### Problem requirements
In the listing below, the lines starting with the line with "Lemma port_numbers_read txt" and going on through the line with "Lemma eprt_arg_text : port <> 0 ->" are to be reproduced exactly, and only those.

### Excerpted data
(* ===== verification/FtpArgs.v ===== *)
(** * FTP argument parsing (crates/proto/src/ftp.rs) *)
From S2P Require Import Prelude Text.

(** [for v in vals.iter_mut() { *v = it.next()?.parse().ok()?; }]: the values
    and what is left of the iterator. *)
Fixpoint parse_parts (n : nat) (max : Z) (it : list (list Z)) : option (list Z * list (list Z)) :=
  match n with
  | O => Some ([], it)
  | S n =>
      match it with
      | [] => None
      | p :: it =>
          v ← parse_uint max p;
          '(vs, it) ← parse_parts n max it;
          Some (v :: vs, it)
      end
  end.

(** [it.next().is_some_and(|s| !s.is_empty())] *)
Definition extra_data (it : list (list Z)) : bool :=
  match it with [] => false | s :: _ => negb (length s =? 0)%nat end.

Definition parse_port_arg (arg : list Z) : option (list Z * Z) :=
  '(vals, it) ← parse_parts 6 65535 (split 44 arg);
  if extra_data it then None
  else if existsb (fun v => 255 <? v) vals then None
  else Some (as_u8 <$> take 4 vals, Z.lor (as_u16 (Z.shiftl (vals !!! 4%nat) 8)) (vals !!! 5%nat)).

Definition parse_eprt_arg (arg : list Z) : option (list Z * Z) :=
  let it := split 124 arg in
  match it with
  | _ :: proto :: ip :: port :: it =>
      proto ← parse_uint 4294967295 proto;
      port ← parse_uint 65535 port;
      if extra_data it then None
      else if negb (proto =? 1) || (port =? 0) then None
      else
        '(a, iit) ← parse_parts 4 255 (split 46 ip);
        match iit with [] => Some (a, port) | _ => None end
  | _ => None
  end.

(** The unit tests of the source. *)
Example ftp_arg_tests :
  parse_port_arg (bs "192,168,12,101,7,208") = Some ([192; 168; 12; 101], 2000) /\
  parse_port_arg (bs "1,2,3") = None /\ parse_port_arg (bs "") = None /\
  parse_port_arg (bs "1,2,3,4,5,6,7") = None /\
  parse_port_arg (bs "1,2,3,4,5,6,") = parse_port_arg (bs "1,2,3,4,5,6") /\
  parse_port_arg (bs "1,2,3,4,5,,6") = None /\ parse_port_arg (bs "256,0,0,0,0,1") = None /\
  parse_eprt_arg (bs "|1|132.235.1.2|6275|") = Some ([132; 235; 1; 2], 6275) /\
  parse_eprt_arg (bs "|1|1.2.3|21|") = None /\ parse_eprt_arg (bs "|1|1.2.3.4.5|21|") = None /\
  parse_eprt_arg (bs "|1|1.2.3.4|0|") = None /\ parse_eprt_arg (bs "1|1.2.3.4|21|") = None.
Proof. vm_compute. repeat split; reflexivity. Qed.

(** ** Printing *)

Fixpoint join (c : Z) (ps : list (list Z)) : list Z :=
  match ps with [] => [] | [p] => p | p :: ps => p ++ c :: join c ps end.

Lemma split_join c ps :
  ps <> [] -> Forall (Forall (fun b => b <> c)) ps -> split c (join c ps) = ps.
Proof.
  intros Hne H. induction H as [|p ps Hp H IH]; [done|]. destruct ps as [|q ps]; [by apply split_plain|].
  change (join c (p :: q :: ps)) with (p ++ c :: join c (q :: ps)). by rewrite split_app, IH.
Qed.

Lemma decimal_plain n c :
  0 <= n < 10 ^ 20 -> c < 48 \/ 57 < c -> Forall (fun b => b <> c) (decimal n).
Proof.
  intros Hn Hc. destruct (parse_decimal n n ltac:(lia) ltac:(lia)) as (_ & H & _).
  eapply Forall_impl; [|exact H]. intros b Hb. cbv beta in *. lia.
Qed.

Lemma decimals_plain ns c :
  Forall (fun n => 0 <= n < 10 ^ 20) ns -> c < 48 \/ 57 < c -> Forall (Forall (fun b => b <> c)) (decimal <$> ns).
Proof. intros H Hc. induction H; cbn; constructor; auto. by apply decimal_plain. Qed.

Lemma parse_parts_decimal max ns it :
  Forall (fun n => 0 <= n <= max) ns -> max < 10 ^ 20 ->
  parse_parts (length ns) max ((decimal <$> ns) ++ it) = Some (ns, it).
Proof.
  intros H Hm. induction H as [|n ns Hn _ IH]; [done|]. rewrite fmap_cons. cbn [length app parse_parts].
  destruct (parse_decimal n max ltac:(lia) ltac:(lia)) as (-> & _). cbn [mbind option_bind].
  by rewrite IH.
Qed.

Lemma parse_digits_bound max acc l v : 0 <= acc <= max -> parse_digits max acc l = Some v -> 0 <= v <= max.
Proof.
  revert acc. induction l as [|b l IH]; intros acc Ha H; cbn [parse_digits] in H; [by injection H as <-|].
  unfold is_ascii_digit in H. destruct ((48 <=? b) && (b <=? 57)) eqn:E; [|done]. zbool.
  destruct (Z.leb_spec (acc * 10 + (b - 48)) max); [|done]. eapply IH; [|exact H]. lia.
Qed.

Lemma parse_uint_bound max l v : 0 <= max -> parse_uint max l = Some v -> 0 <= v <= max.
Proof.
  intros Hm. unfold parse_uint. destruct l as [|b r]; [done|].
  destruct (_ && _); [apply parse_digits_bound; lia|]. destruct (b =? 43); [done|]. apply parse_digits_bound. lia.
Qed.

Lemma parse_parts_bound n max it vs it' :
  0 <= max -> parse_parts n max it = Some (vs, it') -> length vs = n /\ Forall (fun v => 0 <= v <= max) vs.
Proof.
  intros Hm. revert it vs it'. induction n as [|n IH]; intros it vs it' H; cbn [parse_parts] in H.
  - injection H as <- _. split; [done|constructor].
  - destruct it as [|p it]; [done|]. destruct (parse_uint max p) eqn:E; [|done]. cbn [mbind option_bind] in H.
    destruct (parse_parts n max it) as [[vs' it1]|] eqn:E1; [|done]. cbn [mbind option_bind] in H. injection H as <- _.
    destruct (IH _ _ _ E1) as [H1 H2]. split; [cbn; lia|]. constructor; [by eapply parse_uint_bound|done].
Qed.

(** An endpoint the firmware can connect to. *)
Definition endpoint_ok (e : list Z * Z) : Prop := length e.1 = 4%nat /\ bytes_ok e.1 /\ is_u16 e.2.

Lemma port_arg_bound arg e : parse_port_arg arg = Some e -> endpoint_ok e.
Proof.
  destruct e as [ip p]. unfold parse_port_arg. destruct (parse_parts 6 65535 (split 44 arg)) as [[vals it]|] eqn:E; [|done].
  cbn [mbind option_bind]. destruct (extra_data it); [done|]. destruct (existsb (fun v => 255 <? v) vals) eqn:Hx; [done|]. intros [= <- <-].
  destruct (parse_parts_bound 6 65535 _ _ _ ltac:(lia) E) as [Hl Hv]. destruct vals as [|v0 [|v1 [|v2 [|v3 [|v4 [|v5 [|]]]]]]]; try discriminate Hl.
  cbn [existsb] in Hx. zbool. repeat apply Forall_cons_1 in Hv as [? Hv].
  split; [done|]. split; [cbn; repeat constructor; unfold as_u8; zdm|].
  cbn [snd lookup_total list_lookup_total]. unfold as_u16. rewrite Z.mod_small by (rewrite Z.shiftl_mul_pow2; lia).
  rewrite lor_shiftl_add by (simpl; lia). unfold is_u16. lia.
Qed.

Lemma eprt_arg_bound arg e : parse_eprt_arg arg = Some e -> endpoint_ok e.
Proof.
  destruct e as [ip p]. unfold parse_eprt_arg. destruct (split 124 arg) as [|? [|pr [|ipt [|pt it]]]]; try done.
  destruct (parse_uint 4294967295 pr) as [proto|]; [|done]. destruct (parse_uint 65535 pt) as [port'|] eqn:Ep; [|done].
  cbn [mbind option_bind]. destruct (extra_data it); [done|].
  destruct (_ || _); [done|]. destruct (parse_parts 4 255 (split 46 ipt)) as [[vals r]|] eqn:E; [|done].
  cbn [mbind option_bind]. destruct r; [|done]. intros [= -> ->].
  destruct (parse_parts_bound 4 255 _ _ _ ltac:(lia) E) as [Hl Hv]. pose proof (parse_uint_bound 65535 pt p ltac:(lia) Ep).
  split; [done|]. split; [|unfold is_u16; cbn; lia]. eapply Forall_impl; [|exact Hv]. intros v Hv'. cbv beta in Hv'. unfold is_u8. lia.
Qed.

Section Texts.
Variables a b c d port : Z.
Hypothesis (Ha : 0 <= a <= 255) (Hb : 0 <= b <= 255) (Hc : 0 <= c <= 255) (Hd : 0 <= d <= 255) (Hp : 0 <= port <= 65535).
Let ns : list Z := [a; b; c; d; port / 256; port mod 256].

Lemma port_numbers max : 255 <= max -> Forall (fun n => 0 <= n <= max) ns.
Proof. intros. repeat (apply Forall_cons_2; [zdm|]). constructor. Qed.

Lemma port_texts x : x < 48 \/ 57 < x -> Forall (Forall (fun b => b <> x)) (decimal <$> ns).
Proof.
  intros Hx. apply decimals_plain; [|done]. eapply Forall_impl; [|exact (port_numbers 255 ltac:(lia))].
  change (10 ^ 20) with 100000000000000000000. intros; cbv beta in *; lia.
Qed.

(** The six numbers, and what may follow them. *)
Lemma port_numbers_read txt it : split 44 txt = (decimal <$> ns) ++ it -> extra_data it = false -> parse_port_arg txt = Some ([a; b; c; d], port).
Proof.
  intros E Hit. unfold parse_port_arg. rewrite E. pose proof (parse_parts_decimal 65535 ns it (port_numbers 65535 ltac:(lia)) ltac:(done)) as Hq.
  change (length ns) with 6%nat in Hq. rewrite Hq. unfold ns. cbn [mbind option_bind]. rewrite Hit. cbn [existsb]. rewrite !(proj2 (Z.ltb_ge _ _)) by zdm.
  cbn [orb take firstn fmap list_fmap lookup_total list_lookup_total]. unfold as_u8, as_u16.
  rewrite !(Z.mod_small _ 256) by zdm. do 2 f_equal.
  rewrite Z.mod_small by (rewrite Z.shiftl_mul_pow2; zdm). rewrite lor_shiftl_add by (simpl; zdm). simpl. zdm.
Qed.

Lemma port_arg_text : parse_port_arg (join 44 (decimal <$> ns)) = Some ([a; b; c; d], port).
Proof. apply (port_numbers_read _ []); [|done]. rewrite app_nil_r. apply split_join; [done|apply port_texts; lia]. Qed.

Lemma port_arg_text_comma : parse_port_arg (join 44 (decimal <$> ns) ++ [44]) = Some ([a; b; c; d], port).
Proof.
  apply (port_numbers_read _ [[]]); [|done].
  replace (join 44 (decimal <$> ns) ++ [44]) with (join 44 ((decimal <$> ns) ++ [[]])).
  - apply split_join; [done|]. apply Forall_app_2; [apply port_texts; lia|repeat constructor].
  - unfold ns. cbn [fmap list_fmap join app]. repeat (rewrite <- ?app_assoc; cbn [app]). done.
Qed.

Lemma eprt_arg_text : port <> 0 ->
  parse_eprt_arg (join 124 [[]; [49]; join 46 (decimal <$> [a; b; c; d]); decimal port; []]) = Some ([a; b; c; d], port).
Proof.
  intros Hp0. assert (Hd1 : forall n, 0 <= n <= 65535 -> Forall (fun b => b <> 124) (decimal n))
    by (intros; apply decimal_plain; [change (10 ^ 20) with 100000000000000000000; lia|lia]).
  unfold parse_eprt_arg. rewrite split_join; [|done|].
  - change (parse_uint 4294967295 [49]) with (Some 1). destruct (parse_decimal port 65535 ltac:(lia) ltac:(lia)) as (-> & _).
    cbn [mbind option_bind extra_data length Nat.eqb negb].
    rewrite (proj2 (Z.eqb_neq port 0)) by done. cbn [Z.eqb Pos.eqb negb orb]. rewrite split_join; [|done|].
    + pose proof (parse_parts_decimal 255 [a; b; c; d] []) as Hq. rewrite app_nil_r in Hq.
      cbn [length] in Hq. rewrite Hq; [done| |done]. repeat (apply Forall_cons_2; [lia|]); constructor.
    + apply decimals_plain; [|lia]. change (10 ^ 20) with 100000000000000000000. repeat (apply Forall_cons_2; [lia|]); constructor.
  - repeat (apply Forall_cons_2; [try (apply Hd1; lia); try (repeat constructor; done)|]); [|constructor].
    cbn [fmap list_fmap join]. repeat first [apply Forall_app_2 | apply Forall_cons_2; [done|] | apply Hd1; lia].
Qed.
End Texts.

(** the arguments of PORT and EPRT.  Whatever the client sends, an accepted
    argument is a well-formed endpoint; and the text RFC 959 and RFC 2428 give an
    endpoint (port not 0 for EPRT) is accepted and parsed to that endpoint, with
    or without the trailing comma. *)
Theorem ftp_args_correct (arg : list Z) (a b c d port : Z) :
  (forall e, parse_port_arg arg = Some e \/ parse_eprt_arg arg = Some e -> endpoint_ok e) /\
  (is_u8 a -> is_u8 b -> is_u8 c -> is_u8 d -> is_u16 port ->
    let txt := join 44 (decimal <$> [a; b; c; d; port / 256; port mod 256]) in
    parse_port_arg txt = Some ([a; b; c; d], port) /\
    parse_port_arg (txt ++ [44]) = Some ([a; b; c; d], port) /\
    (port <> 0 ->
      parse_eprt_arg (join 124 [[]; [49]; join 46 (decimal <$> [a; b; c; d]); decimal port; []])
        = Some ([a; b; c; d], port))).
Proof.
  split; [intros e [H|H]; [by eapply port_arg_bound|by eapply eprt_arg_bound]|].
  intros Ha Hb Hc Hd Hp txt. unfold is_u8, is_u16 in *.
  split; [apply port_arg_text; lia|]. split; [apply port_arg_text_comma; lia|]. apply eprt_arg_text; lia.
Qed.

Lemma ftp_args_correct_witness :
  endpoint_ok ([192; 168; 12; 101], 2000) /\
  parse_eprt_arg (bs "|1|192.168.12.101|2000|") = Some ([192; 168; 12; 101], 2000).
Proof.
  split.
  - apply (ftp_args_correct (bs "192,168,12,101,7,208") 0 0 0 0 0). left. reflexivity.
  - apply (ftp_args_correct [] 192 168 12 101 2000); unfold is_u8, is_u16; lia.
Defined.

* * *

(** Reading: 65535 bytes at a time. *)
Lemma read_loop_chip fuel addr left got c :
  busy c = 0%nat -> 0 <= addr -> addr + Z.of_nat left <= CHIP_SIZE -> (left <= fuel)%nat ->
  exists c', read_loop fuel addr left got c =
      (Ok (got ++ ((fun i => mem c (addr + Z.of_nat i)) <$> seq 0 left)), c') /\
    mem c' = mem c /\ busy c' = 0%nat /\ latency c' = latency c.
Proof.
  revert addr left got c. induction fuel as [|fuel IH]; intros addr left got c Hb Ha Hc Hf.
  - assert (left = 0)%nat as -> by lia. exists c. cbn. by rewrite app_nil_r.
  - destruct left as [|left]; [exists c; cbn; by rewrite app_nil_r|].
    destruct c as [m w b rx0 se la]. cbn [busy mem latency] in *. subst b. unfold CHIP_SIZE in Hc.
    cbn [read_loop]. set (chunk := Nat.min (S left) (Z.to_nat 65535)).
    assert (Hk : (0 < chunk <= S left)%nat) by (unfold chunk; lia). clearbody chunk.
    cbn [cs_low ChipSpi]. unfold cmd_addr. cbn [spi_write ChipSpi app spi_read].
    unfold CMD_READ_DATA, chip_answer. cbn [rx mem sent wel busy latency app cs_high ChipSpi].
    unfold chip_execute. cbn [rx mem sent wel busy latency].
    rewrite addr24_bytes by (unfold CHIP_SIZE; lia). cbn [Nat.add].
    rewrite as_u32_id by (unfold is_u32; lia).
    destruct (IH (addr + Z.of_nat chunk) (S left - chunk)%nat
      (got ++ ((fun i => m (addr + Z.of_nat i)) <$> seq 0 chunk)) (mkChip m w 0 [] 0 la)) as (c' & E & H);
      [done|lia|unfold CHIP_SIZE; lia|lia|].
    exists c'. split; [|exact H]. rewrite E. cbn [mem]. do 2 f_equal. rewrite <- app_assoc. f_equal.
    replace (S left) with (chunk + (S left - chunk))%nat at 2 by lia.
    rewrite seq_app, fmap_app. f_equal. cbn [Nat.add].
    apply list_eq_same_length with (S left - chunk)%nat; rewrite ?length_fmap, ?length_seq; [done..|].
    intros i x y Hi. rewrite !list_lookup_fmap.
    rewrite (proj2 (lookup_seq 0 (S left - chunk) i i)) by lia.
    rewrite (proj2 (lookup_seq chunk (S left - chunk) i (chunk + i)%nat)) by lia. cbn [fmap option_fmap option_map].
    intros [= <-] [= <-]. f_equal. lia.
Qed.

### Response to the task
Lemma port_numbers_read txt it : split 44 txt = (decimal <$> ns) ++ it -> extra_data it = false -> parse_port_arg txt = Some ([a; b; c; d], port).
Proof.
  intros E Hit. unfold parse_port_arg. rewrite E. pose proof (parse_parts_decimal 65535 ns it (port_numbers 65535 ltac:(lia)) ltac:(done)) as Hq.
  change (length ns) with 6%nat in Hq. rewrite Hq. unfold ns. cbn [mbind option_bind]. rewrite Hit. cbn [existsb]. rewrite !(proj2 (Z.ltb_ge _ _)) by zdm.
  cbn [orb take firstn fmap list_fmap lookup_total list_lookup_total]. unfold as_u8, as_u16.
  rewrite !(Z.mod_small _ 256) by zdm. do 2 f_equal.
  rewrite Z.mod_small by (rewrite Z.shiftl_mul_pow2; zdm). rewrite lor_shiftl_add by (simpl; zdm). simpl. zdm.
Qed.

Lemma port_arg_text : parse_port_arg (join 44 (decimal <$> ns)) = Some ([a; b; c; d], port).
Proof. apply (port_numbers_read _ []); [|done]. rewrite app_nil_r. apply split_join; [done|apply port_texts; lia]. Qed.

Lemma port_arg_text_comma : parse_port_arg (join 44 (decimal <$> ns) ++ [44]) = Some ([a; b; c; d], port).
Proof.
  apply (port_numbers_read _ [[]]); [|done].
  replace (join 44 (decimal <$> ns) ++ [44]) with (join 44 ((decimal <$> ns) ++ [[]])).
  - apply split_join; [done|]. apply Forall_app_2; [apply port_texts; lia|repeat constructor].
  - unfold ns. cbn [fmap list_fmap join app]. repeat (rewrite <- ?app_assoc; cbn [app]). done.
Qed.

Lemma eprt_arg_text : port <> 0 ->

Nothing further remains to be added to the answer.